Entanglement Interpretation of Black Hole Entropy in String Theory
Ram Brustein, Martin B. Einhorn, Amos Yarom
TL;DR
The paper argues that black hole entropy can be understood as entanglement entropy of the vacuum across horizons. It develops a path-integral framework to realize the Hartle-Hawking state as a thermofield double, and then shows that, under AdS/CFT duality, the dual field theory’s thermal (entanglement) entropy matches the Bekenstein-Hawking entropy. The authors illustrate this equivalence with a detailed AdS$_5$ black hole example, showing how near-horizon entanglement and holographic degrees of freedom reproduce the area law and its UV structure, while boundary CFT calculations corroborate the result up to scheme-dependent factors.
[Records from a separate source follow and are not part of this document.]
(** The three causes for which [auth] turns a request down. *)
Inductive AuthFailure (e : Env) (r : Request) (w : World) : Prop :=
| no_token :
    bearer r = JUndefined ∨ bearer r = JStr "" → AuthFailure e r w
| bad_token token :
    bearer r = JStr token → jwt_verify (now e) token = None →
    AuthFailure e r w
| deleted_admin token id :
    bearer r = JStr token → jwt_verify (now e) token = Some id →
    (∀ a, a ∈ admins w → castObjectId (JStr id) ≠ Some (Admin._id a)) →
    AuthFailure e r w.

(** The [success] flag of an answer. *)
Definition succeeded (resp : Response) : bool :=
  match json resp with
  | Msg ok _ | WithData ok _ | WithToken ok _ _ => ok
  end.

(** Two accounts that differ at most in the stored password, and two worlds
    that differ at most in the stored passwords of their accounts. *)
Definition same_account (a b : Admin.t) : Prop :=
  Admin._id a = Admin._id b ∧ Admin.username a = Admin.username b.

Definition hash_variant (w w' : World) : Prop :=
  contacts w = contacts w'
  ∧ clients w = clients w'
  ∧ Forall2 same_account (admins w) (admins w').

Definition empty_world : World :=
  {| contacts := []; clients := []; admins := []; outbox := [];
     console := [] |}.

(** A sequence of requests, one after the other: the answers and the world
    they leave. *)
Fixpoint serve (requests : list (Env * Request)) (w : World)
  : list Response * World :=
  match requests with
  | [] => ([], w)
  | (e, r) :: rest =>
      let '(resp, w') := handle e r w in
      let '(resps, w'') := serve rest w' in
      (resp :: resps, w'')
  end.

(** The worlds the server can be in: those its handlers produce from the
    empty store. *)
Inductive reachable : World → Prop :=
| reachable_empty : reachable empty_world
| reachable_handle w e r :
    reachable w → reachable (handle e r w).2.

End Server.

(** ** A stand-in platform

    A small platform on which the handlers compute: integers for numbers,
    24 hexadecimal digits for an ObjectId, and transparent stand-ins for the
    hash and the token.  It serves the closed examples below. *)

Module Reference.

Definition runtime : Runtime := {|
  Number := Z;
  Number_truthy := λ n, negb (n =? 0)%Z;
  Number_toString := λ n, pretty n;
|}.

Definition is_hex (c : ascii) : bool :=
  let n := nat_of_ascii c in
  ((48 <=? n)%nat && (n <=? 57)%nat) || ((97 <=? n)%nat && (n <=? 102)%nat)
  || ((65 <=? n)%nat && (n <=? 70)%nat).

Definition lower_hex (c : ascii) : ascii :=
  let n := nat_of_ascii c in
  if (65 <=? n)%nat && (n <=? 70)%nat then ascii_of_nat (n + 32) else c.

Fixpoint all_hex (s : string) : bool :=
  match s with
  | EmptyString => true
  | String c s' => is_hex c && all_hex s'
  end.

Fixpoint lower (s : string) : string :=
  match s with
  | EmptyString => EmptyString
  | String c s' => String (lower_hex c) (lower s')
  end.

Definition objectId (v : @jsval runtime) : option ObjectId :=
  match v with
  | JStr s =>
      if (String.length s =? 24)%nat && all_hex s then Some (lower s) else None
  | _ => None
  end.

Definition number (v : @jsval runtime) : cast Z :=
  match v with
  | JNull => CastNull
  | JBool b => CastTo (if b then 1 else 0)%Z
  | JNum n => CastTo n
  | JStr EmptyString => CastNull
  | _ => CastError
  end.

Definition date (v : @jsval runtime) : cast Z :=
  match v with
  | JNull => CastNull
  | JNum n => CastTo n
  | JStr EmptyString => CastNull
  | _ => CastError
  end.

Definition hash (s salt : string) : string := "$" +:+ salt +:+ "$" +:+ s.

Definition compare (s h : string) : bool :=
  match h with
  | String _ h' => String.eqb (skip 23 h') s
  | EmptyString => false
  end.

Definition sign (id : ObjectId) (now : Z) : string := "jwt." +:+ id.

Definition verify (now : Z) (token : string) : option string :=
  if String.prefix "jwt." token then Some (skip 4 token) else None.

Definition platform : @Platform runtime := {|
  castObjectId := objectId;
  castNumber := number;
  castDate := date;
  omitUndefined := true;
  ignoreUndefined := false;
  bcrypt_hash := hash;
  bcrypt_compare := compare;
  jwt_sign := sign;
  jwt_verify := verify;
|}.

Definition root_id : ObjectId := "0123456789abcdef01234567".

Definition root_salt : string := "abcdefghijklmnopqrstuv".

(** The stored form of the account [root] with password [secret]. *)
Definition root : Admin.t :=
  {| Admin._id := root_id; Admin.username := "root";
     Admin.password := hash "secret" root_salt |}.

(** The world after [root] registered on an empty store. *)
Definition world : @World runtime :=
  {| contacts := []; clients := []; admins := [root]; outbox := [];
     console := [] |}.

(** The environment of that first registration, and the one of the requests
    that follow. *)
Definition boot : Env :=
  {| now := 1700000000000; new_ObjectId := root_id;
     salt := root_salt; sendMail_ok := true |}.

Definition env : Env :=
  {| now := 1700000001000; new_ObjectId := "65a000000000000000000001";
     salt := "ABCDEFGHIJKLMNOPQRSTUV"; sendMail_ok := true |}.

Definition root_token : string := "Bearer jwt.0123456789abcdef01234567".

Definition request (rt : Route) (header : option string)
    (fields : list (string * @jsval runtime)) : @Request runtime :=
  {| route := rt; Authorization := header; body := list_to_map fields |}.

Definition credentials (u p : string) : list (string * @jsval runtime) :=
  [("username", JStr u); ("password", JStr p)].

Definition register_root : @Request runtime :=
  request POST_admin_register None (credentials "root" "secret").

Definition register_alice : @Request runtime :=
  request POST_admin_register None (credentials "alice" "wonderland").

(** A registration under the name of [root] that brings no password. *)
Definition register_root_no_password : @Request runtime :=
  request POST_admin_register None [("username", JStr "root")].

Definition login_root : @Request runtime :=
  request POST_admin_login None (credentials "root" "secret").

Definition list_anonymous : @Request runtime :=
  request GET_contacts None [].

Definition list_contacts : @Request runtime :=
  request GET_contacts (Some root_token) [].

Definition submit : @Request runtime :=
  request POST_contact None
    [("name", JStr "X"); ("email", JStr "x@x.com"); ("message", JStr "hi")].

Definition submit_no_name : @Request runtime :=
  request POST_contact None
    [("email", JStr "x@x.com"); ("message", JStr "hi")].

Definition inquiry (id : ObjectId) (d : Z) : Contact.t :=
  {| Contact._id := id; Contact.name := "X"; Contact.email := "x@x.com";
     Contact.phone := None; Contact.service := None;
     Contact.message := Some "hi"; Contact.date := d;
     Contact.status := Some "new" |}.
This work connects quantum information concepts with gravitational thermodynamics, offering a unified entanglement-based perspective on black hole entropy and holography. It highlights how the UV structure and holographic degrees of freedom govern the entropy, and suggests broad applicability to spacetimes with bifurcating Killing horizons beyond black holes.
Abstract
We show that the entropy resulting from the counting of microstates of non extremal black holes using field theory duals of string theories can be interpreted as arising from entanglement. The conditions for making such an interpretation consistent are discussed. First, we interpret the entropy (and thermodynamics) of spacetimes with non degenerate, bifurcating Killing horizons as arising from entanglement. We use a path integral method to define the Hartle-Hawking vacuum state in such spacetimes and discuss explicitly its entangled nature and its relation to the geometry. If string theory on such spacetimes has a field theory dual, then, in the low-energy, weak coupling limit, the field theory state that is dual to the Hartle-Hawking state is a thermofield double state. This allows the comparison of the entanglement entropy with the entropy of the field theory dual, and thus, with the Bekenstein-Hawking entropy of the black hole. As an example, we discuss in detail the case of the five dimensional anti-de Sitter, black hole spacetime.